I love living in a big city: the energy, the pace, the sirens. I love being able to walk or ride a bus to work, or catch a train to the airport. I love crowded sidewalks, tourists craning their necks to see skyscrapers, businesspeople with briefcases and iPods weaving their way through the maze of shoppers and lookers and dawdlers conferring over city maps.
But there’s a downside: I miss the elemental contact with creation. For years, when summer has afforded the luxury of time off, I’ve headed for the ocean. A day there consists of reading, walking, biking, swimming, sand-castle construction (if there are little ones around), a trip to the seafood market, a dinner of shrimp and grilled swordfish, and a game or two before bed. This year’s hit was Scattergories, which left family members of all ages howling in laughter. We spend the entire day out of doors in intimate touch with creation.
On the first morning, I sat down in a porch rocking chair and opened What Do We Know, a book of poetry by Mary Oliver. Another good way to begin a day at the ocean, or anywhere, is with a psalm or two. Psalm 136, for instance:
O give thanks to the Lord, for he is good, for his steadfast love endures forever. . . . who made the great lights, . . . the sun to rule over the day, . . . the moon and stars to rule over the night
A friend gave me a small volume of psalm paraphrases, A Book of Psalms: Selected and Adapted from the Hebrew. Here is how Stephen Mitchell renders Psalm 136: “Give thanks to the unfathomable . . . whose miracles greet us every morning.”
As I read that sentence, a miracle was occurring over the ocean in front of my eyes. There are pelicans here, big, ungainly birds with broad bodies and huge beaks designed for scooping fish from the surf. While they are not particularly graceful or attractive as they sit on the pier, in flight they are astonishing. They sometimes fly single file, and I once counted 27 overhead, swooping down in disciplined formation and skimming a foot or so over the ocean surface before climbing back up. On this morning, six were circling and watching for fish from a hundred feet up, tucking their wings back and then, like Air Force F-16s, hurtling themselves straight down into the ocean, surfacing to enjoy breakfast, then rising up again. I watched for maybe 20 minutes, mesmerized, amazed, grateful.
I love my city life. But I miss the miracles of creation. In the summer edition of Weavings, Gunilla Norris writes: “Many of us are juggling so many things that we are run by our lives rather than living them as gifts from God. What if we could learn to stop for a moment many times a day? What if in those moments we could decide to notice the sheer miracle of being alive? We would then be taking awe breaks instead of coffee breaks.”
Poetry helps. Here are lines from Elizabeth Barrett Browning’s blank-verse epic Aurora Leigh:
Earth’s crammed with heaven, And every common bush afire with God: But only he who sees, takes off his shoes, The rest sit round, and pluck blackberries.

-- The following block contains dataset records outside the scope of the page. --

(** X19: the four safety levels are rendered in four different colours,
    every colour a marker can take is the colour of one of the four
    levels, and any other level string falls to the default grey
    '#6b7280', which no marker takes. *)
Theorem zone_and_marker_palette :
  (forall l1 l2 : SafetyLevel,
      getZoneColor (levelString l1) = getZoneColor (levelString l2) -> l1 = l2)
  /\ (forall score, exists level,
        getSafetyColor score = getZoneColor (levelString level))
  /\ (forall s : string,
        (forall level, s <> levelString level) -> getZoneColor s = "#6b7280")
  /\ (forall score, getSafetyColor score <> "#6b7280").
Proof.
  destruct getZoneColor_levels as (Hlow & Hmedium & Hhigh & Hcritical).
  split; [|split; [|split]].
  - intros [] []; rewrite ?Hlow, ?Hmedium, ?Hhigh, ?Hcritical; intros H;
      try reflexivity; discriminate H.
  - intros score. unfold getSafetyColor.
    destruct (js_ge score 8); [exists low; symmetry; exact Hlow|].
    destruct (js_ge score 6); [exists medium; symmetry; exact Hmedium|].
    destruct (js_ge score 4); [exists high; symmetry; exact Hhigh|].
    exists critical; symmetry; exact Hcritical.
  - intros s Hs. unfold getZoneColor.
    destruct (String.eqb_spec s "low") as [E|_]; [exfalso; exact (Hs low E)|].
    destruct (String.eqb_spec s "medium") as [E|_];
      [exfalso; exact (Hs medium E)|].
    destruct (String.eqb_spec s "high") as [E|_]; [exfalso; exact (Hs high E)|].
    destruct (String.eqb_spec s "critical") as [E|_];
      [exfalso; exact (Hs critical E)|].
    reflexivity.
  - intros score. unfold getSafetyColor.
    destruct (js_ge score 8); [discriminate|].
    destruct (js_ge score 6); [discriminate|].
    destruct (js_ge score 4); discriminate.
Qed.

(* ------------------------------------------------------------------ *)
(** ** Refreshing *)

(** X18: unless it ends in the error state, a run overwrites everything
    it shows: started from two states that agree on the selected
    location, in the same environment, it ends in the same state,
    whatever locations, zones, totals, error or loading flag the two
    states held before. *)
Theorem successful_run_forgets_previous_data upstream city s1 s2 :
  world s1 = world s2 ->
  selectedLocation (ui s1) = selectedLocation (ui s2) ->
  ~ (falls_back upstream /\ is_inherited city = true) ->
  fetchTouristData upstream city s1 = fetchTouristData upstream city s2.
Proof.
  intros Hworld Hsel Hok.
  destruct (fetchTouristData_cases upstream city s1)
    as [(data & -> & H1)|[(Hfb & Hin & locs & w' & Hgen & H1)|(Hfb & Hin & _)]].
  - rewrite H1, fetchTouristData_live.
    unfold liveState. rewrite Hsel, Hworld. reflexivity.
  - rewrite H1. rewrite Hworld in Hgen.
    rewrite (fetchTouristData_fallback_Normal _ _ _ _ _ Hfb Hgen).
    unfold mockState. rewrite Hsel. reflexivity.
  - exfalso. apply Hok. split; assumption.
Qed.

Mary Oliver’s poems are full of wonder at the beauty of common stuff—a grasshopper, a hot summer day, a swan, flushed cheeks after a winter walk. Oliver’s partner of 40 years, photographer Molly Malone Cook, died recently and Oliver published Our World, a book of Cook’s pictures: an old woman watching children play, a couple eating breakfast, a boy looking through a telescope. Oliver, who carefully observes nature, says that Molly Cook taught her to pay equal attention to people.
Earth is crammed with heaven, the Creator is encountered in Creation, God is present in the wise and mysterious rhythms of the world and in the intricate wonder of a summer flower, the vastness of a starry night, a three-year-old’s energy and curiosity, the smile of a stranger.
Give thanks to the Lord, whose miracles greet us each morning.